FNSF : La refondation, et surtout la simplification du système d’accessibilité téléphonique est plus que nécessaire. C’est pourquoi la FNSF a soutenu le rapport de la mission de préfiguration d’une solution universelle de février 2022 qui donnait des pistes d’amélioration des services. La Fédération se réjouit qu’une réforme du dispositif soit aujourd’hui envisagée par le Gouvernement. La simplification du dispositif en passant à un seul parcours pour l’utilisateur sourd nous permettra un vrai gain de temps et aussi d’être, en termes d’égalité avec les entendants, sans contrainte. Néanmoins la FNSF s’inquiète de ne toujours pas voir d’actions concrètes se mettre en place, particulièrement sur le plan métier des interprètes LSF/français. La mise en place du plan métier, c’est le point névralgique du dispositif. Pas d’interprète, pas d’accessibilité. Actuellement, il n’est pas possible de diminuer les temps d’attente des appels, d’étendre le service au-delà de 3 heures d’appel par mois et d’appeler hors des horaires définis à cause de l’insuffisance de ressources humaines, les interprètes. La FNSF s’est associée à l’Association Française des Interprètes et traducteurs en Langue des Signes (AFILS) et les 5 universités délivrant le diplôme d’interprète français/LSF pour rédiger une lettre ouverte afin de rappeler la nécessité de mettre en place rapidement un plan métiers et d’attirer l’attention sur le maintien du niveau de formation des interprètes français/LSF.

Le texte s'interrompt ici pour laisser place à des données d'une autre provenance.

(** What Login did when it reports success: it found an active user whose
    stored hash matches the password, and gave that user one new token. *)
Definition logged_in (tn : uuid) (email password : string) (res : AuthResult) (d d' : db) : Prop :=
  exists id u row start, us_tenant_id row = tn /\ sql_lower (us_email row) = sql_lower email /\
    us_status row <> UserStatusDisabled /\ bcrypt_Compare (us_password_hash row) password = true /\
    users d !! u = Some row /\ refresh_tokens d !! id = None /\ no_hash (hashToken (res_RefreshToken res)) d /\
    users d' = users d /\
    refresh_tokens d' = <[id := RefreshTokenRow u tn (hashToken (res_RefreshToken res)) TokenActive None start
                                  (res_RefreshExpiresAt res)]> (refresh_tokens d).

Lemma rely_user L d d' i u : rely L d d' -> users d !! i = Some u -> users d' !! i = Some u.
Proof. apply (rely_inv _ (fun d => users d !! i = Some u)). intros K d1 d2 Hs. apply (as_users _ _ _ Hs). Qed.

Lemma Login_wp tn email password log d :
  wp (Login s tn email password) None log d (fun r tx log' _ =>
    tx = None /\ tx_result tick_ok (logged_in tn email password) log r log').
Proof.
  unfold Login, GetUserByEmail, scanUser. cbn [sql_row bind]. apply wp_select_db; [intros; simpl; split; [done|by left]|].
  intros d1 Hr1. destruct (head _) as [[u row]|] eqn:Eh; cbv beta iota zeta; cbn [bind]; [|simpl; split; [done|by left]].
  assert (Hu : users d !! u = Some row /\ us_tenant_id row = tn /\ sql_lower (us_email row) = sql_lower email).
  { assert (Hin : (u, row) ∈ rows_where (fun p : uuid * user_row => us_tenant_id p.2 = tn /\
      sql_lower (us_email p.2) = sql_lower email) (users d)) by (destruct (rows_where _ _); simplify_eq/=; left).
    apply list_elem_of_filter in Hin as [[? ?] Hin]. by apply elem_of_map_to_list in Hin. }
  destruct Hu as (Hu & Htn & Hem). destruct (bcrypt_Compare _ _) eqn:Eb; cbn [negb]; [|simpl; split; [done|by left]].
  case_decide as Est; [simpl; split; [done|by left]|]. simpl in Eb, Est.
  apply wp_transaction. intros start d2 Hr2.
  eapply commits_ebind; [apply (in_tx_inv _ _ (fun d => users d !! u = Some row)); [| |apply issueTokenPair_in_tx]|].
  { intros K e1 e2 Hs. apply (as_users _ _ _ Hs). }
  { eapply rely_user; [exact Hr2|]. by eapply rely_user. }
  intros res t3 d3 [[id Hf] Hu3].
  eapply commits_ebind; [apply in_tx_wrap, auth_recordAudit_in_tx; by destruct Hf as [-> _]|].
  intros _ t4 d4 (ws & Hws & -> & Hr4 & _). pose proof (fresh_token_stable _ _ _ _ _ _ _ _ _ Hf Hr4) as Hf4.
  assert (Hu4 : users d4 !! u = Some row) by by eapply rely_user.
  assert (HL : LUnique T_refresh_tokens no_scope (hashToken (res_RefreshToken res)) ∈
    tx_locks t3 ++ (lock_of <$> ws)) by (destruct Hf as [-> _]; left).
  destruct (fresh_token_step _ _ _ _ _ _ _ _ ws _ Hf4 Hws HL) as (Hstep & Hus & Hts).
  unfold tx_app. apply commits_commit; [done|by destruct Hf as [-> _]; cbn; discriminate|exact Hstep|].
  destruct Hf4 as (_ & Hid & Hnh). exists id, u, row, start. simpl in Hts. rewrite Htn in Hts.
  split_and!; [done..|exact Hus|exact Hts].
Qed.

(** ** Refresh *)

(** An existing token stays, up to its status. *)
Definition has_token (old : uuid) (r : refresh_token_row) (d : db) : Prop :=
  exists r', refresh_tokens d !! old = Some r' /\ token_le r r'.

Lemma has_token_step K d1 d2 old r : auth_step K d1 d2 -> has_token old r d1 -> has_token old r d2.
Proof.
  intros Hs (r1 & Hr1 & Hle). apply (as_tokens _ _ _ Hs) in Hr1 as (r2 & Hr2 & Hle').
  exists r2. split; [done|]. by eapply token_le_trans.
Qed.

Lemma rely_has_token L d d' old r : rely L d d' -> has_token old r d -> has_token old r d'.
Proof. apply (rely_inv _ (has_token old r)). intros K d1 d2. apply has_token_step. Qed.

Definition rotated_row (id : uuid) : refresh_token_row -> refresh_token_row :=
  with_token_status TokenRotated (Some id).

(** A rotation: the token presented was active and not expired, and its user
    not disabled; it is stored as rotated, and replaced by one new token. *)
Definition rotated (raw newraw : string) (expires : time) (d d' : db) : Prop :=
  exists old r id u row start, refresh_tokens d !! old = Some r /\ rt_token_hash r = hashToken raw /\
    rt_status r = TokenActive /\ start < rt_expires_at r /\
    u = rt_user_id r /\ users d !! u = Some row /\ us_tenant_id row = rt_tenant_id r /\
    us_status row <> UserStatusDisabled /\
    refresh_tokens d !! id = None /\ no_hash (hashToken newraw) d /\ users d' = users d /\
    refresh_tokens d' = <[old := rotated_row id r]>
      (<[id := RefreshTokenRow u (rt_tenant_id r) (hashToken newraw) TokenActive None start expires]>
         (refresh_tokens d)).

Lemma q_rotate_ok old id others ev d n :
  oc_res (q_rotate old id others ev d) = inr n -> n <> 0 ->
  exists r, refresh_tokens d !! old = Some r /\ rt_status r = TokenActive /\ e_now ev < rt_expires_at r /\
    q_rotate old id others ev d = Outcome [] (inr 1) [WRefreshToken old (rotated_row id r)].
Proof.
  unfold q_rotate. destruct (refresh_tokens d !! old) as [r|]; [|by intros [= <-]].
  case_decide as Ha; [|by intros [= <-]]. intros Ho _. destruct (guarded_ok _ _ _ Ho) as [-> _].
  exists r. by destruct Ha.
Qed.

Lemma RotateRefreshToken_in_tx u tn hash start id expires old r t d :
  fresh_token u tn hash start id expires t d -> has_token old r d ->
  in_tx (RotateRefreshToken old id) t d (fun _ t' d' => exists ro, rely (tx_locks t) d d' /\
    t' = tx_add t (WRefreshToken old (rotated_row id ro)) /\
    refresh_tokens d' !! old = Some ro /\ rt_status ro = TokenActive /\ start < rt_expires_at ro).
Proof.
  intros (-> & Hi & Hn) (r1 & Hold & _). unfold RotateRefreshToken.
  set (w := WRefreshToken id _). set (t := Txst [w] _ _ _).
  eapply (in_tx_ebind _ _ _ _ _ _ (fun n t' d' => n <> 0 -> exists ro, rely (tx_locks t) d d' /\
    t' = tx_add t (WRefreshToken old (rotated_row id ro)) /\
    refresh_tokens d' !! old = Some ro /\ rt_status ro = TokenActive /\ start < rt_expires_at ro)).
  - apply in_tx_wrap, in_tx_exec; [done|]. intros others tk n d' _ o Ho Hr Hn0. unfold o in *.
    destruct (q_rotate_ok _ _ _ _ _ _ Ho Hn0) as (ro & Hro & Hact & Hexp & Eo). rewrite Eo in Hr |- *.
    exists ro. split; [by eapply rely_weaken; [|exact Hr]; apply list_subseteq_app_l|]. split; [done|].
    split; [|by split].
    rewrite (frame_refresh_tokens _ _ _ (rely_frame _ _ _ _ Hr)); [|apply elem_of_app; right; left].
    unfold seen in Hro. simpl in Hro. rewrite lookup_insert_ne in Hro; [done|congruence].
  - intros n t' d' Hok. case_decide as En; [apply in_tx_err|]. apply in_tx_ret. by apply Hok.
Qed.

(** A rotated or revoked token was presented: every active session of its user
    is revoked, and nothing else changes. *)
Definition reuse_detected (raw : string) (d d' : db) : Prop :=
  exists old r, refresh_tokens d !! old = Some r /\ rt_token_hash r = hashToken raw /\
    rt_status r <> TokenActive /\ users d' = users d /\
    forall i, refresh_tokens d' !! i =
      revoke_if (fun p => rt_user_id p.2 = rt_user_id r) i <$> refresh_tokens d !! i.

(** What a finished Refresh did. *)
Definition refresh_result (raw : string) (r : goerr + AuthResult) (log : list (db * db)) : Prop :=
  match r with
  | inr res => exists d1 d2, log = [(d1, d2)] /\
      rotated raw (res_RefreshToken res) (res_RefreshExpiresAt res) d1 d2
  | inl _ => log = [] \/ exists d1 d2, log = [(d1, d2)] /\
      (reuse_detected raw d1 d2 \/ exists newraw expires, rotated raw newraw expires d1 d2)
  end.

Lemma find_token d raw old r :
  head (rows_where (fun p : uuid * refresh_token_row => rt_token_hash p.2 = hashToken raw) (refresh_tokens d))
    = Some (old, r) -> refresh_tokens d !! old = Some r /\ rt_token_hash r = hashToken raw.
Proof.
  intros E. assert (Hin : (old, r) ∈ rows_where (fun p : uuid * refresh_token_row =>
    rt_token_hash p.2 = hashToken raw) (refresh_tokens d)) by (destruct (rows_where _ _); simplify_eq/=; left).
  apply list_elem_of_filter in Hin as [? Hin]. by apply elem_of_map_to_list in Hin.
Qed.

Lemma token_le_inactive r r' : token_le r r' -> rt_status r <> TokenActive -> r' = r.
Proof. by intros [->|(Ha & _)]. Qed.

(** The revocation of reuse detection, from the moment the token was read. *)
Lemma reuse_wp raw old r d :
  refresh_tokens d !! old = Some r -> rt_token_hash r = hashToken raw -> rt_status r <> TokenActive ->
  wp (let? _ := wrap_err "auth: revoke sessions after detected reuse: "
                  (RevokeAllUserRefreshTokens OnDb (rt_user_id r)) in
      Ret (inl ErrRefreshTokenInvalid))%go None [] d
    (fun x tx log _ => tx = None /\ refresh_result raw x log).
Proof.
  intros Hr Hh Hst. unfold RevokeAllUserRefreshTokens. cbn [ebind wrap_err sql_exec bind].
  apply wp_exec_db; [intros; cbn; split; [done|by left]|]. intros others tk _. cbv zeta.
  unfold effect_of, q_revoke_all. cbn [oc_res oc_writes oc_locks].
  set (P := fun p : uuid * refresh_token_row => rt_user_id p.2 = rt_user_id r).
  destruct (revoke_where_revokes P d) as [Hnd Hrev].
  assert (Hre : reuse_detected raw d (apply_writes (revoke_where P d) d)).
  { exists old, r. split; [done|]. split; [done|]. split; [done|]. split; [apply users_revoke_where|].
    intros i. apply lookup_revoke_where. }
  unfold mk_eff, needed. cbn [oc_locks oc_writes]. destruct (revoke_where P d) as [|w ws] eqn:Ew.
  - split; [done|]. intros x d' [->| ->] _; cbn; (split; [done|by left]).
  - split; [by apply step_revoke|].
    intros x d' [->| ->] _; cbn -[apply_writes]; (split; [done|right]); eexists _, _; (split; [done|by left]).
Qed.

(** What the transaction of a Refresh has stored when it commits. *)
Lemma rotated_writes raw newraw u tn start id expires old ro row t ws d :
  fresh_token u tn (hashToken newraw) start id expires t d -> Forall is_audit ws ->
  refresh_tokens d !! old = Some ro -> rt_status ro = TokenActive -> start < rt_expires_at ro ->
  rt_token_hash ro = hashToken raw -> rt_user_id ro = u -> rt_tenant_id ro = tn ->
  users d !! u = Some row -> us_tenant_id row = tn -> us_status row <> UserStatusDisabled ->
  let t' := tx_app (tx_add t (WRefreshToken old (rotated_row id ro))) ws in
  auth_step (tx_locks t') d (seen t' d) /\ rotated raw newraw expires d (seen t' d).
Proof.
  intros Hf Hws Hro Hact Hexp Hh Hu Ht Hrow Hrt Hst. pose proof Hf as (Et & Hi & Hn). subst t. cbv zeta.
  set (new := RefreshTokenRow u tn (hashToken newraw) TokenActive None start expires).
  assert (Hne : old <> id) by congruence.
  unfold seen, tx_app, tx_add. cbn [tx_writes tx_locks app]. rewrite !apply_writes_cons. fold new.
  destruct (audit_only ws (apply_write (WRefreshToken old (rotated_row id ro))
    (apply_write (WRefreshToken id new) d)) Hws) as [Eu Et]. split.
  - eapply step_trans; [apply (step_new_token _ id new d); [done|done|left]|].
    eapply step_trans; [|by apply step_same]. apply (step_end_token _ old ro).
    + simpl. by rewrite lookup_insert_ne.
    + right. split; [done|]. by exists TokenRotated, (Some id).
  - exists old, ro, id, u, row, start. rewrite Eu, Et, Ht. simpl. fold new. by split_and!.
Qed.

Lemma refresh_body_wp raw old r u row d log :
  has_token old r d -> rt_token_hash r = hashToken raw -> users d !! u = Some row ->
  u = rt_user_id r -> us_tenant_id row = rt_tenant_id r -> us_status row <> UserStatusDisabled -> log = [] ->
  let user := scan_user (u, row) in
  wp (let? _ := wrap_err "auth: begin tx: " sql_begin in
      defer_rollback (
        let? (newRawToken, newTokenHash) := generateRawToken in
        let? newRecord := CreateRefreshToken OnTx (usr_ID user) (usr_TenantID user) newTokenHash
                            (svc_refreshTokenTTL s) in
        let? _ := RotateRefreshToken old (rtk_ID newRecord) in
        let? _ := wrap_err "auth: record audit: "
          (recordAudit s (usr_TenantID user) (uuid_String (usr_ID user)) AuditTokenRefreshed
             (user_payload (usr_ID user))) in
        let? _ := wrap_err "auth: commit refresh: " sql_commit in
        let? (accessToken, accessExpiresAt) := generateAccessToken s user in
        Ret (inr {| res_AccessToken := accessToken; res_RefreshToken := newRawToken;
                    res_AccessExpiresAt := accessExpiresAt;
                    res_RefreshExpiresAt := rtk_ExpiresAt newRecord |})))%go None log d
    (fun x tx log _ => tx = None /\ refresh_result raw x log).
Proof.
  intros Hold Hh Hu -> Htn Hst -> user.
  apply wp_ebind, wp_wrap_err. intros tk b tx' _ Hb d1 Hr1. unfold begin_step in Hb.
  destruct (tk_fault tk); injection Hb as <- <-; [|split; [done|by left]..]. cbv beta iota.
  apply wp_defer_rollback, wp_ebind.
  refine (generateRawToken_in_tx _ _ _ _ _ _); [intros ??? ??; by split; [|left]|].
  intros [newraw hash] t2 d2 (Eh & -> & Hr2). simpl in Eh. subst hash. apply wp_ebind.
  refine (CreateRefreshToken_in_tx _ _ _ _ _ _ _ _ _ _); [intros ??? ??; by split; [|left]|].
  intros rec t3 d3 [Hf Hr3]. apply wp_ebind.
  assert (Hold3 : has_token old r d3) by (do 3 (eapply rely_has_token; [eassumption|]); done).
  assert (Hu3 : users d3 !! rt_user_id r = Some row) by (do 3 (eapply rely_user; [eassumption|]); done).
  refine (RotateRefreshToken_in_tx _ _ _ _ _ _ _ _ _ _ Hf Hold3 _ _ _ _); [intros ??? ??; by split; [|left]|].
  intros _ t4 d4 (ro & Hr4 & -> & Hro & Hact & Hexp). apply wp_ebind, wp_wrap_err.
  pose proof (fresh_token_stable _ _ _ _ _ _ _ _ _ Hf Hr4) as Hf4.
  refine (auth_recordAudit_in_tx _ _ _ _ _ _ _ _ _ _ _); [done|intros ??? ??; by split; [|left]|].
  intros _ t5 d5 (ws & Hws & -> & Hr5 & _). apply wp_ebind, wp_wrap_err.
  assert (Hr5' : rely (tx_locks t3) d4 d5) by (eapply rely_weaken; [|exact Hr5]; by apply list_subseteq_app_l).
  pose proof (fresh_token_stable _ _ _ _ _ _ _ _ _ Hf4 Hr5') as Hf5.
  assert (Hro5 : refresh_tokens d5 !! old = Some ro).
  { rewrite (frame_refresh_tokens _ _ _ (rely_frame _ _ _ _ Hr5)); [done|]. apply elem_of_app. right. left. }
  assert (Hle : token_le r ro).
  { destruct (rely_has_token _ _ _ _ _ Hr4 Hold3) as (r' & Hr' & Hle). congruence. }
  assert (Hfields : rt_token_hash ro = hashToken raw /\ rt_user_id ro = rt_user_id r /\ rt_tenant_id ro = us_tenant_id row)
    by (rewrite Htn; destruct Hle as [->|(_ & ? & ? & _ & ->)]; by split_and!).
  destruct Hfields as (Hh' & Hu' & Ht').
  assert (Hu5 : users d5 !! rt_user_id r = Some row) by (do 2 (eapply rely_user; [eassumption|]); done).
  destruct (rotated_writes raw newraw _ _ _ _ _ old ro row t3 ws d5 Hf5 Hws Hro5 Hact Hexp Hh' Hu' Ht' Hu5 eq_refl Hst)
    as [Hstep Hrot]. fold user in Hstep, Hrot.
  assert (Hlate : forall d, refresh_result raw (@inl goerr AuthResult d) [(d5, seen (tx_app (tx_add t3 (WRefreshToken old (rotated_row (rtk_ID rec) ro))) ws) d5)])
    by (intros e; right; eexists _, _; split; [done|right; by eexists _, _]).
  apply wp_sql_commit; [done|by destruct Hf as [-> _]; cbn; discriminate| | | |].
  - intros e tx d' d'' _. by split; [|left].
  - exact Hstep.
  - intros _ e tx d' d'' _. split; [done|]. exact (Hlate ErrNoRows).
  - intros d' _. cbn [app]. unfold generateAccessToken, time_Now. cbn [ask bind ebind].
    intros tk1 d6 _ _ tk2 d7 _ _. cbv zeta. destruct (jwt_SignedString _ _); cbn; intros d8 _; (split; [done|]).
    + exact (Hlate ErrNoRows).
    + eexists _, _. split; [done|]. exact Hrot.
Qed.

Question : Former un tel interprète prend 5 ans après le baccalauréat, et ces professionnels se plaignent régulièrement d’être mal payés et considérés. Que proposez-vous pour améliorer rapidement cette situation ?
FNSF : Le métier d’interprète de langues – peu importe la langue – nécessite le niveau Master. Notre Fédération maintient que cela soit également le cas pour les interprètes LSF/français. Pour rappel, la Langue des Signes Française est une langue à part entière. La profession d’interprète LSF mérite une pleine considération à tous les égards et la FNSF soutient les revendications de l’Association Française des Interprètes et traducteurs en Langue des Signes. Par contre, l’abaissement du niveau de diplôme des interprètes au niveau licence, proposé par certains, ne résoudra pas cette problématique, voire dégradera encore plus la situation. C’est pourquoi nous recommandons plutôt de revoir le modèle économique autour de la Langue des Signes Française dans son intégralité avec toutes les parties prenantes, dont l’AFILS, et de définir ensemble un cadre clair et consensuel. A titre d’exemple, les formateurs en LSF ne sont également pas payés à leur juste valeur. En comparant avec les interprètes français/anglais, il existe plus d’une vingtaine d’universités proposant une formation diplômante contre cinq en français/LSF. Cela est possible parce que l’anglais est une langue largement enseignée dans l’éducation nationale et mise en avant en France. Pour un plan métier efficace des interprètes français/LSF, nous invitons le Gouvernement à mettre de vrais moyens pour permettre un accroissement rapide et de qualité de l’interprétariat. La FNSF est prête à apporter des propositions concrètes et à plancher sur sa mise en oeuvre.
Propos recueillis par courriel, avril 2023.